Suddenly the two lurchers were released from the chapel. They raced towards us, lean and muscular. For a fraction of a second Zoran’s face twisted into a sneer and he gave a warning snarl, became the true beast unchained. Only I seemed to notice, however.
‘Tread carefully,’ Maia says on the breeze blowing down from Black Rock. ‘Don’t give yourself away.’
‘Thank you for still being here,’ I tell her silently. She’s my only protection, my guardian angel.
Had Holly picked up the problem yet? Did she suspect that what she saw as the old weird, druggy thing had started over – that Jude, like Grace, was not free to leave? Please! I prayed. Think, suspect, do something!
‘I want to speak with Jude,’ Orlando told Zoran, up front and in-your-face. ‘I’m not happy. I need to check this out.’
Thank you, thank you! I took a deep breath and held it. At last I looked into his eyes. I love you!
But he blocked me with an angry stare. ‘After I’ve done that and made sure he’s cool, we’re out of here,’ he told Aaron and Holly.
‘Actually, Jude is busy with the director right now,’ Zoran told him. He was setting up some fresh bullshit barrier when Daniel came out of the chapel yelling for the dogs. Seeing us on the tarmac, he made his way to join us.
And for the first time I saw them standing side by side – Daniel and Orlando – in the middle of the helipad. Please, God, why did it have to happen at this minute, when I needed every shred of willpower to stay calm and focused on my mission to save my friends?
With my heart running riot, I stared at them both. Orlando gave me his delinquent, rebel-without-a-cause stare that was so spectacular and had the effect of making me want to fall into his arms. Next to him, Daniel smiled. He was tanned and easy, his blue shirt open to show a triangle of white T. They were chalk and cheese.
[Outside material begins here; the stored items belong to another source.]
(* ===== verification/DirectWrites.v ===== *)
(** * internal/controller: resources written through the API

    The guard that keeps synced resources as Git has them ([managed_guard.go]) and
    the handlers that apply, delete and list jobs ([api_jobs.go]), schedules,
    webhook receivers, credentials, variables and sources ([api_schedules.go],
    [api_webhooks.go], [api_gitcredential.go], [api_vars.go],
    [api_appsources.go]). *)

From S2P Require Import Prelude GoStrings Regex GoPath Authz AuthzServer DslNames DslTypes DslCondition DslValidate DslKinds Schedules Resources AppSync AppSyncFacts.
From stdpp Require Import options.

(** What a request meets: its principal, the order in which the database scans the
    sources, the time, and whether its reads, the guard's read and its write
    succeed. *)
Record write_env := MkWriteEnv {
  we_principal : option Principal;
  we_isAgent : bool;
  we_scan : gmap string AppSource → list (string * AppSource);
  we_find_ok : bool;
  we_read_ok : bool;
  we_write_ok : bool;
  we_now : Z
}.

Inductive write_answer :=
| Status (code : Z)
| Refused (o : outcome).

Section writes.
Variables (K : codecs) (e : write_env).

(** ** managed_guard.go *)

Inductive guard_error :=
| errManagedResource (kind name appSource repoURL : string)
| CheckFailed.

Definition guardManagedResource (kind name : string) (s : resources) : option guard_error :=
  if negb (we_find_ok e) then Some CheckFailed
  else
    match FindManagingAppSource (we_scan e) kind name s with
    | None => None
    | Some (src, row) =>
        if (kind =? "AppSource")%string && (src =? name)%string then None
        else
          match cd_unmarshal_source K (as_Spec row) with
          | (_, false) => Some (errManagedResource kind name src "")
          | (spec, true) =>
              if sp_AllowManualOverride (sc_SyncPolicy spec) then None
              else Some (errManagedResource kind name src (cd_redact K (sc_RepoURL spec)))
          end
    end.

Definition guard_message (g : guard_error) : text :=
  match g with
  | CheckFailed => [Lit "check managed resource"]
  | errManagedResource kind name src repoURL =>
      [Lit "resource "; Lit kind; Lit " "; Quo name; Lit " is managed by AppSource "; Quo src; Lit "; update it in Git"]
      ++ (if (repoURL =? "")%string then [] else [Lit " ("; Lit repoURL; Lit ")"])
      ++ [Lit ", or set syncPolicy.allowManualOverride: true on the AppSource"]
  end.
Definition writeGuardError (g : guard_error) : Z := match g with errManagedResource _ _ _ _ => 409 | CheckFailed => 500 end.

(** [if err := s.guardManagedResource(...); err != nil { writeGuardError; return }] *)
Definition guarded (kind name : string) (s : resources) (k : write_answer * resources) : write_answer * resources :=
  match guardManagedResource kind name s with Some g => (Status (writeGuardError g), s) | None => k end.

(** The statement that ends a handler, and the code it is answered with. *)
Definition stored (code : Z) (s : resources) (s' : option resources) : write_answer * resources :=
  match s' with Some s1 => if we_write_ok e then (Status code, s1) else (Status 500, s) | None => (Status 500, s) end.

Definition decoded {A} (r : res A) (code : Z) (s : resources) (k : A → write_answer * resources) : write_answer * resources :=
  match r with Ok a => k a | Err _ => (Status code, s) end.

(** The body of an apply request: the YAML it carries, or no JSON. *)
Definition body_yaml (body : option string) (s : resources) (k : string → write_answer * resources) : write_answer * resources :=
  match body with Some yaml => k yaml | None => (Status 400, s) end.

Definition required (perm : Permission) (job : string) (hide : option answer) (s : resources) (k : write_answer * resources)
  : write_answer * resources :=
  match requireJob (we_principal e) perm job hide with inl o => (Refused o, s) | inr _ => k end.

(** ** api_jobs.go *)

Definition validatePathAnnotation (path : string) : res unit :=
  let trimmed := Trim "/" path in
  if (trimmed =? "")%string then Ok tt
  else each (λ _ seg, if (seg =? "")%string then Ok tt
                      else wrap [Lit "invalid path segment "; Quo seg; Lit ": "] (ValidateName seg)) (Split "/" trimmed).

Definition storeJob (job : Job) (name : string) (s : resources) : write_answer * resources :=
  match validatePathAnnotation (default EmptyString (me_Annotations (j_Metadata job) !! "path")) with
  | Err _ => (Status 400, s)
  | Ok _ => decoded (cd_marshal_job K (j_Spec job)) 500 s (λ specJSON, stored 200 s (Some (UpsertJob name (j_APIVersion job) specJSON s)))
  end.

Definition handleApplyJob (body : option string) (s : resources) : write_answer * resources :=
  body_yaml body s (λ yaml, decoded (ParseJob K yaml) 400 s (λ job,
    let name := QualifiedName (j_Metadata job) in
    required JobConfigure name None s (guarded "Job" name s (storeJob job name s)))).

Definition handleDeleteJob (name : string) (s : resources) : write_answer * resources :=
  guarded "Job" name s (stored 204 s (Some (DeleteJob name s))).

Definition reads_job (job : string) : bool :=
  if we_isAgent e then true
  else match we_principal e with None => false | Some p => Grants_Can (pr_Grants p) JobRead job end.
Definition ListJobs (s : resources) : list (string * job_row) := omap (λ n, pair n <$> rs_jobs s !! n) (sorted_keys (rs_jobs s)).
(** The jobs shown, each with its path and leaf. *)
Definition handleListJobs (s : resources) : option (list (string * (string * string))) :=
  if we_read_ok e
  then Some ((λ j, (j.1, SplitQualifiedName j.1)) <$> filter (λ j, reads_job j.1 = true) (ListJobs s)) else None.

(** ** api_schedules.go *)

Definition handleApplySchedule (body : option string) (s : resources) : write_answer * resources :=
  body_yaml body s (λ yaml, decoded (ParseSchedule (cd_parseCron K) (cd_schedule K yaml)) 400 s (λ sc,
    let job := sh_Job (dc_Spec sc) in
    let hide := Some (MkAnswer 400 [Lit "job not found: "; Lit job]) in
    let name := dc_Name sc in
    let apply := guarded "Schedule" name s
      (match (if we_read_ok e then rs_jobs s !! job else None) with
       | None => (Status 400, s)
       | Some _ => stored 200 s (upsert_schedule name (sh_Cron (dc_Spec sc)) job (sh_Params (dc_Spec sc)) s)
       end) in
    required ScheduleConfigure job hide s
      (if negb (we_read_ok e) then (Status 500, s)
       else match rs_schedules s !! name with
            | None => apply
            | Some old =>
                if (sd_JobName old =? job)%string then apply
                else required ScheduleConfigure (sd_JobName old) None s (required ScheduleConfigure job hide s apply)
            end))).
Catching me gazing at them and making the comparisons, Holly rushed to rein me in. ‘Tania, you’re coming with us,’ she decided, hooking her hand through my crooked elbow. ‘Whether or not we get to see Jude, you’re coming home.’
I thought Orlando’s eyes were actually going to burn right through me when Holly gave me the ultimatum. Say yes, you’ll come. Leave this Daniel guy, whoever he is, and walk away with me. Otherwise we’re through! I could read it in his shadowed, angry face, though he didn’t utter a word.
I knew how much it meant, knew that our relationship was on a knife edge; that what I said now, this instant, could change the rest of our lives for ever. Believe me, Orlando, I long so much to say yes.
‘Tania’s also involved with the video.’ Zoran’s voice cut through the silence. ‘She has an important role so it’s not possible for her to leave right now.’
I want to but I can’t! I told Orlando with my eyes, clenching my fists until my nails dug into my palms.
‘It’s your choice,’ Orlando said through gritted teeth.
‘Come on, Tania, let’s go!’ Holly insisted. She tugged at my arm, felt me resist.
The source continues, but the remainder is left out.